— ACTIVITY —
Produce as output only the lines below starting at the line with "rational and [==], [<]" and continuing through the line with "(m : result", each one exactly as written.
DATA Block Start
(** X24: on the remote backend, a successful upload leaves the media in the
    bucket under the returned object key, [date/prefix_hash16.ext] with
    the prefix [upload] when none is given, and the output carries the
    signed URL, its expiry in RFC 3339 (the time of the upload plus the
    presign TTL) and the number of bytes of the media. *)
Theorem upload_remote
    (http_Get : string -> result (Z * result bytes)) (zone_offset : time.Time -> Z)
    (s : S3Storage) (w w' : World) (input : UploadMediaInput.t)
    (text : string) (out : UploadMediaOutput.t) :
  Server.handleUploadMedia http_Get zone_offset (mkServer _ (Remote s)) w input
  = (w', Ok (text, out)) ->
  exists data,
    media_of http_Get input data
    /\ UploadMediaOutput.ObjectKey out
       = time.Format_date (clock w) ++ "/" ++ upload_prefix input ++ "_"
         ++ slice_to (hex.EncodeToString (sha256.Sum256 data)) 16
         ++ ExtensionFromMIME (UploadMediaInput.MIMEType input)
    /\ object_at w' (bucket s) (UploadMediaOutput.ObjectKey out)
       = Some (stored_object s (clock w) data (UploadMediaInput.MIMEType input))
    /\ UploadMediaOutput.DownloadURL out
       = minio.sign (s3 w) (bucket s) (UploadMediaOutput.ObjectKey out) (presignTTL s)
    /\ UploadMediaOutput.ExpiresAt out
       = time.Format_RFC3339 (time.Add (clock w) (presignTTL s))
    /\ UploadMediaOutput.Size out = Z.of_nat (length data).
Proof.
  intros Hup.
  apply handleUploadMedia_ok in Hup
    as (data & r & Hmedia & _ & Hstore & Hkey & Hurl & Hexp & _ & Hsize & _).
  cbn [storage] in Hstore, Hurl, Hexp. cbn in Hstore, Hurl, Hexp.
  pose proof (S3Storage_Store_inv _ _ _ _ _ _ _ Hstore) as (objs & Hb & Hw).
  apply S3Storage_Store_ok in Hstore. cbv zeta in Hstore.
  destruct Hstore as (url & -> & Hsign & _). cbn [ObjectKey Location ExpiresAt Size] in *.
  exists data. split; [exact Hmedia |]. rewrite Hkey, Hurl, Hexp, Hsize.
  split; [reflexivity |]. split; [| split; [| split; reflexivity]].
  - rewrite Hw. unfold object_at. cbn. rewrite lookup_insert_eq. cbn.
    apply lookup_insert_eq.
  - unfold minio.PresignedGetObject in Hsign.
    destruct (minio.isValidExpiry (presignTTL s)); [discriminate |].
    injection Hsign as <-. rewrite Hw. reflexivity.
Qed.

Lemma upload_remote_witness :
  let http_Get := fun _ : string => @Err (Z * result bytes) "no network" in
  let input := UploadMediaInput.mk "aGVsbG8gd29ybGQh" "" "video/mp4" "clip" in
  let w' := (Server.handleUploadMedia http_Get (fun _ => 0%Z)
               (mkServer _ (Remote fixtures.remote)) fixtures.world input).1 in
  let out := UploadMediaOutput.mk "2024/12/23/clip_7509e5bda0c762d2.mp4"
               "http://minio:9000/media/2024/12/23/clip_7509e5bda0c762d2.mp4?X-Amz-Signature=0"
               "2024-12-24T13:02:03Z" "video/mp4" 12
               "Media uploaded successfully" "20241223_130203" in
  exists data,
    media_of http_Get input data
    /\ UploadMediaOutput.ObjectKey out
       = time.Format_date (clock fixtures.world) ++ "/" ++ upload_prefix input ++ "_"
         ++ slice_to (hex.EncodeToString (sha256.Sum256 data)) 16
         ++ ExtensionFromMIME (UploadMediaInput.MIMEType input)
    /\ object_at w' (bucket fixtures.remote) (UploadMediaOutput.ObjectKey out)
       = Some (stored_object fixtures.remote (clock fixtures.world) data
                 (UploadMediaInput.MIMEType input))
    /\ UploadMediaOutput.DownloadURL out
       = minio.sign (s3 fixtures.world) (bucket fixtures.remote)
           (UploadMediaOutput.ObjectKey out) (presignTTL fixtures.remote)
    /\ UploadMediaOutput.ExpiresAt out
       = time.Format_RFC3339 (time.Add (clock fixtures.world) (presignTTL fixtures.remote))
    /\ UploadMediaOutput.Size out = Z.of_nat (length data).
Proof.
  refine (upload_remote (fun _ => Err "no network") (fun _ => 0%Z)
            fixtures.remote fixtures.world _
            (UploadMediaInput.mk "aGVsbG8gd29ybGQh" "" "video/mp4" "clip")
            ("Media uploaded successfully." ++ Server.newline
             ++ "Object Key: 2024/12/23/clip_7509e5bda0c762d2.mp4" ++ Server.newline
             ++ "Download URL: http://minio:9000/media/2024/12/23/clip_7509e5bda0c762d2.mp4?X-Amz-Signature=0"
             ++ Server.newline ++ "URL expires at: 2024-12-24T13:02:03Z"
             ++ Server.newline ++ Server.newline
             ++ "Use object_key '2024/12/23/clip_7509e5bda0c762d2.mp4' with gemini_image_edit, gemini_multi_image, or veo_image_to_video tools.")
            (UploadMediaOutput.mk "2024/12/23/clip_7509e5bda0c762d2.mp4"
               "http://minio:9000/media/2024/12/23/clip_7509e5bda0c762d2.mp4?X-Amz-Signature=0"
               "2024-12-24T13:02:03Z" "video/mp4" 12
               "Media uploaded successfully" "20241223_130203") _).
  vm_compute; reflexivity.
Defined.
DATA Block End
DATA Block Start
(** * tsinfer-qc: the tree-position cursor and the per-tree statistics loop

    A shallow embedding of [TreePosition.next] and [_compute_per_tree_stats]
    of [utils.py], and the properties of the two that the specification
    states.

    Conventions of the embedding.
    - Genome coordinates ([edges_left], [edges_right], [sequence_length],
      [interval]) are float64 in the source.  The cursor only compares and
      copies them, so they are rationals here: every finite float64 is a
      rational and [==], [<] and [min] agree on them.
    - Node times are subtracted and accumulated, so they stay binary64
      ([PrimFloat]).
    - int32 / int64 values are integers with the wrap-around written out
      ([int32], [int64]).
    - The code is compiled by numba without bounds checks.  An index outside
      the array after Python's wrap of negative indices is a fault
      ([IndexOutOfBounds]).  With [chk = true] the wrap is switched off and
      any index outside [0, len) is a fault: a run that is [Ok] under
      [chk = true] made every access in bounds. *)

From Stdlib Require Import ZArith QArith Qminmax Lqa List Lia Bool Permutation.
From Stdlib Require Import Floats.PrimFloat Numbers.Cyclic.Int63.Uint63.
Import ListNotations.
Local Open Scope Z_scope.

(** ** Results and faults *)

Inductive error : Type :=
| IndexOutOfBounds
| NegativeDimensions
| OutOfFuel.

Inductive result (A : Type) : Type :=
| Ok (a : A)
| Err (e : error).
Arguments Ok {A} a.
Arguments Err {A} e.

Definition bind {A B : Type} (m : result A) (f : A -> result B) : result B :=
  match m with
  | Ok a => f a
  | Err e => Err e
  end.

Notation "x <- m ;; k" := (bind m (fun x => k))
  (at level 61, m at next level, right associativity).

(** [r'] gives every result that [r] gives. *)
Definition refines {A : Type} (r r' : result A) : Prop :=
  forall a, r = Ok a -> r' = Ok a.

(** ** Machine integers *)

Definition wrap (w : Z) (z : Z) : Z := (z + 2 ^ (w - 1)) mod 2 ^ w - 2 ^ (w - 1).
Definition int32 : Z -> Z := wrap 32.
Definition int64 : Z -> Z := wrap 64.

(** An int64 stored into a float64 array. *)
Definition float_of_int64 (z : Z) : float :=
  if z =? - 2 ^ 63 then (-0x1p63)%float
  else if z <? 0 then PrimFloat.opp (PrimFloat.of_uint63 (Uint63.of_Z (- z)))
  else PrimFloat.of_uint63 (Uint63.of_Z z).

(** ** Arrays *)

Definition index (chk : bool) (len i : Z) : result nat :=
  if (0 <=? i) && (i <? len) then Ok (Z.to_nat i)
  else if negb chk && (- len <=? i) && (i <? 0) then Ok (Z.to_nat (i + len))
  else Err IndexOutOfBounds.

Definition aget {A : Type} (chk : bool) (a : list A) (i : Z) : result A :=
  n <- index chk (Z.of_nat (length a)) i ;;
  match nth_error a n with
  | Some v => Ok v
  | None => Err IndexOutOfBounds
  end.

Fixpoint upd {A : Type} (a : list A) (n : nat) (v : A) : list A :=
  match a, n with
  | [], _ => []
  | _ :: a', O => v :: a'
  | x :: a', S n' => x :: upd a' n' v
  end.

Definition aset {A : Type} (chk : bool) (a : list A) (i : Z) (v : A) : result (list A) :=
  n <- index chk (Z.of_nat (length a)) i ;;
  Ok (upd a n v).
DATA Block End
— ANSWER BOX —
      rational and [==], [<] and [min] agree on them.
    - Node times are subtracted and accumulated, so they stay binary64
      ([PrimFloat]).
    - int32 / int64 values are integers with the wrap-around written out
      ([int32], [int64]).
    - The code is compiled by numba without bounds checks.  An index outside
      the array after Python's wrap of negative indices is a fault
      ([IndexOutOfBounds]).  With [chk = true] the wrap is switched off and
      any index outside [0, len) is a fault: a run that is [Ok] under
      [chk = true] made every access in bounds. *)

From Stdlib Require Import ZArith QArith Qminmax Lqa List Lia Bool Permutation.
From Stdlib Require Import Floats.PrimFloat Numbers.Cyclic.Int63.Uint63.
Import ListNotations.
Local Open Scope Z_scope.

(** ** Results and faults *)

Inductive error : Type :=
| IndexOutOfBounds
| NegativeDimensions
| OutOfFuel.

Inductive result (A : Type) : Type :=
| Ok (a : A)
| Err (e : error).
Arguments Ok {A} a.
Arguments Err {A} e.

Definition bind {A B : Type} (m : result A) (f : A -> result B) : result B :=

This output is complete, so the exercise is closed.